Available records

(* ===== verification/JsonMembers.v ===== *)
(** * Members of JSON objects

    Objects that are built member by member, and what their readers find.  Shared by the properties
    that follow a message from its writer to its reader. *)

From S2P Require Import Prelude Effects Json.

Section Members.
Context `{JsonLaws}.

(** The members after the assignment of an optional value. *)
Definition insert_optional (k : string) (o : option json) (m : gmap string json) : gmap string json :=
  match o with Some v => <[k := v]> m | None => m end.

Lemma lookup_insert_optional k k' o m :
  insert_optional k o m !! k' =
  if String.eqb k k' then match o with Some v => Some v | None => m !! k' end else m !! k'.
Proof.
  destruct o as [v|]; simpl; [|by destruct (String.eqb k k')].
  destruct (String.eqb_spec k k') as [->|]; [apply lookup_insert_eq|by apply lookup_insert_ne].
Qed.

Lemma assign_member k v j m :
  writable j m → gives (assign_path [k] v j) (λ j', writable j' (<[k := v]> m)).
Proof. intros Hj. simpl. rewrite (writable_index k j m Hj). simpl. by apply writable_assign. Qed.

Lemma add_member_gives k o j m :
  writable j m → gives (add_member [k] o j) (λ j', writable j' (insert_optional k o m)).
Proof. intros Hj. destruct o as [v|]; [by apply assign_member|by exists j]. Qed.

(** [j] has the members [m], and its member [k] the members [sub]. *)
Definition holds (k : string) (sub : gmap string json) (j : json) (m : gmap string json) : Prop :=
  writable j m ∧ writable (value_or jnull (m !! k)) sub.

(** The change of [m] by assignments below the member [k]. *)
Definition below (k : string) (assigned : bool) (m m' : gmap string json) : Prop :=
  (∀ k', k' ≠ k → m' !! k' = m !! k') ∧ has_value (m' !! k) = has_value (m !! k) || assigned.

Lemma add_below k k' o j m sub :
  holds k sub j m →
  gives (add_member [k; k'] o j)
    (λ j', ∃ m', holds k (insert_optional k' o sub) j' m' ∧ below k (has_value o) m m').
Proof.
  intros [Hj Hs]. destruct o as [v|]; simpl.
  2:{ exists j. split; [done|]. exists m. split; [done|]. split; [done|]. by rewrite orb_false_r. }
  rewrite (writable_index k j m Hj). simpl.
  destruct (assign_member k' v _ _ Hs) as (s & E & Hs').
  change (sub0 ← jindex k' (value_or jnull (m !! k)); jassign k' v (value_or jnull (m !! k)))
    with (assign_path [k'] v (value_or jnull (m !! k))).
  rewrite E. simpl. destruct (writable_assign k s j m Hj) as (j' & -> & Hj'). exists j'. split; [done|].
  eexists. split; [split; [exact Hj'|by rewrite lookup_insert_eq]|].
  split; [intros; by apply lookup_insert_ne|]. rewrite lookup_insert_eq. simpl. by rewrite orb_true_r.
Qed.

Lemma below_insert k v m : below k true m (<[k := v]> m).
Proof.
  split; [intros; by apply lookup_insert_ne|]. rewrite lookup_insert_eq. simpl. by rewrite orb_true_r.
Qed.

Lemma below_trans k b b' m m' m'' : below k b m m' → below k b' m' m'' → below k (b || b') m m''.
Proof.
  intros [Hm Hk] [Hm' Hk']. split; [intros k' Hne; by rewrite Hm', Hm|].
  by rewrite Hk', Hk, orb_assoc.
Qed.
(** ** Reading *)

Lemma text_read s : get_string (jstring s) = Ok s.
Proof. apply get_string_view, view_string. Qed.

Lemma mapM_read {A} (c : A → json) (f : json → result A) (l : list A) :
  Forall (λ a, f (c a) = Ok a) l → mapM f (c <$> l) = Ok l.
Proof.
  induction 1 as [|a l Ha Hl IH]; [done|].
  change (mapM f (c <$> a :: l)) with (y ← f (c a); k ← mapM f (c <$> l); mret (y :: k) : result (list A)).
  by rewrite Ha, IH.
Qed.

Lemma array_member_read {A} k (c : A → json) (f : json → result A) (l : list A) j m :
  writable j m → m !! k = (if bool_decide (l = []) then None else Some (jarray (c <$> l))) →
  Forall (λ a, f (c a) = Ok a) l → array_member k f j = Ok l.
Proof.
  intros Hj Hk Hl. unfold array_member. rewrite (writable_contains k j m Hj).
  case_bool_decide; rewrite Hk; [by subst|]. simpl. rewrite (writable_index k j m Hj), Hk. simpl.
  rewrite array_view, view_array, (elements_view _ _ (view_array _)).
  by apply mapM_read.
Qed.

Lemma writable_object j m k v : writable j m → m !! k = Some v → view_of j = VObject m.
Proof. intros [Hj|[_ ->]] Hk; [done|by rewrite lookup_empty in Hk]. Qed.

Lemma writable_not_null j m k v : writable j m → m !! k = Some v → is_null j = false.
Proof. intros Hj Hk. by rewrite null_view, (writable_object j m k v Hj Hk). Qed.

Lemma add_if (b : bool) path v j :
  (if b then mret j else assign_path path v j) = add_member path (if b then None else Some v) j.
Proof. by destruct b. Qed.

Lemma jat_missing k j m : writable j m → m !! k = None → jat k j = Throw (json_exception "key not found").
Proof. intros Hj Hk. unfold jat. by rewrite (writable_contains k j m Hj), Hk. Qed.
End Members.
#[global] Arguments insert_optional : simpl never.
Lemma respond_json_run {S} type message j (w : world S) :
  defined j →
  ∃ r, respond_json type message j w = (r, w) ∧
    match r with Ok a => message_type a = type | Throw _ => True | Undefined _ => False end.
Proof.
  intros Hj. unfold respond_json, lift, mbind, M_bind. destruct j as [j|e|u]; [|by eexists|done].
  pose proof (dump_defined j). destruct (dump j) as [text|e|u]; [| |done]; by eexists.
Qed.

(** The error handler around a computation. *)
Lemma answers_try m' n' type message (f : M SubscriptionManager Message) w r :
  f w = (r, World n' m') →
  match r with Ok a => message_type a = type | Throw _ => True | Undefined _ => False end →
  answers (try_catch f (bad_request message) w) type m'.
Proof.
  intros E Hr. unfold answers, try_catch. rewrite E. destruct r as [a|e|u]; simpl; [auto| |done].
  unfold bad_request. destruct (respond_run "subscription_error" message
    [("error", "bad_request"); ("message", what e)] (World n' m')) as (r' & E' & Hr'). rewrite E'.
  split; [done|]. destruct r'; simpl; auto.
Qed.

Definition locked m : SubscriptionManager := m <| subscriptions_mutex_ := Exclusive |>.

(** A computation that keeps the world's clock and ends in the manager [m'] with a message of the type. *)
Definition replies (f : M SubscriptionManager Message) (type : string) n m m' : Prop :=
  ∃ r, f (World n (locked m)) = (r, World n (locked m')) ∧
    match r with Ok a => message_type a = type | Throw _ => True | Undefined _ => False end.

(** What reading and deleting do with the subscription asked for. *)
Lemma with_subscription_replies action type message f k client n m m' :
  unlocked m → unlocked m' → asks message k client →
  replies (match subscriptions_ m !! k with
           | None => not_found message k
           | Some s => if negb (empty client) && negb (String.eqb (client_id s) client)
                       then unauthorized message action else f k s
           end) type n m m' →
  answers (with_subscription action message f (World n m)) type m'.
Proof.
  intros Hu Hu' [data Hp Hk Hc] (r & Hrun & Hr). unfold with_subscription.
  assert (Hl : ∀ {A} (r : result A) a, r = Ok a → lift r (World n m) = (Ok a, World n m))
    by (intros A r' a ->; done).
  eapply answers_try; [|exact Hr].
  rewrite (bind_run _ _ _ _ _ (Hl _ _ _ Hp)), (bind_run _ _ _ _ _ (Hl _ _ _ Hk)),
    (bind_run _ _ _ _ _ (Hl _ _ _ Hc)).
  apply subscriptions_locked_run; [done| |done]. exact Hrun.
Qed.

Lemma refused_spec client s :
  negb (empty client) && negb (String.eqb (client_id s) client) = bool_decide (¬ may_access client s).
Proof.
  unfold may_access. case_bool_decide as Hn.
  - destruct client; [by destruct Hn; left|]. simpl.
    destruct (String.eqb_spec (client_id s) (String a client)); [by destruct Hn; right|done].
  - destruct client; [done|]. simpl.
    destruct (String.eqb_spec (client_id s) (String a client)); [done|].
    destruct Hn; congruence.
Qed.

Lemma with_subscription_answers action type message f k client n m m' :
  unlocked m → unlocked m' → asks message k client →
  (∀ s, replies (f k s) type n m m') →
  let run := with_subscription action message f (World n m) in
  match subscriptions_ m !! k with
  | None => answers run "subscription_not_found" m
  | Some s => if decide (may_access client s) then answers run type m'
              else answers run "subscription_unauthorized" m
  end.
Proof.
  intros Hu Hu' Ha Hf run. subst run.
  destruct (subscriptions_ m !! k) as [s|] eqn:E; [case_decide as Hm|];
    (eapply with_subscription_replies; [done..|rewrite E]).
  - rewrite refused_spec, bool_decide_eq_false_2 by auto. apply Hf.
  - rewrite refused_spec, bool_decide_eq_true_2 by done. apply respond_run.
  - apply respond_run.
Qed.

Exercise
What is needed is a word-for-word copy of the records above, from the first line through the line that contains "Proof. intros Hj. simpl.".

Exercise output
(* ===== verification/JsonMembers.v ===== *)
(** * Members of JSON objects

    Objects that are built member by member, and what their readers find.  Shared by the properties
    that follow a message from its writer to its reader. *)

From S2P Require Import Prelude Effects Json.

Section Members.
Context `{JsonLaws}.

(** The members after the assignment of an optional value. *)
Definition insert_optional (k : string) (o : option json) (m : gmap string json) : gmap string json :=
  match o with Some v => <[k := v]> m | None => m end.

Lemma lookup_insert_optional k k' o m :
  insert_optional k o m !! k' =
  if String.eqb k k' then match o with Some v => Some v | None => m !! k' end else m !! k'.
Proof.
  destruct o as [v|]; simpl; [|by destruct (String.eqb k k')].
  destruct (String.eqb_spec k k') as [->|]; [apply lookup_insert_eq|by apply lookup_insert_ne].
Qed.

Lemma assign_member k v j m :
  writable j m → gives (assign_path [k] v j) (λ j', writable j' (<[k := v]> m)).
Proof. intros Hj. simpl. rewrite (writable_index k j m Hj). simpl. by apply writable_assign. Qed.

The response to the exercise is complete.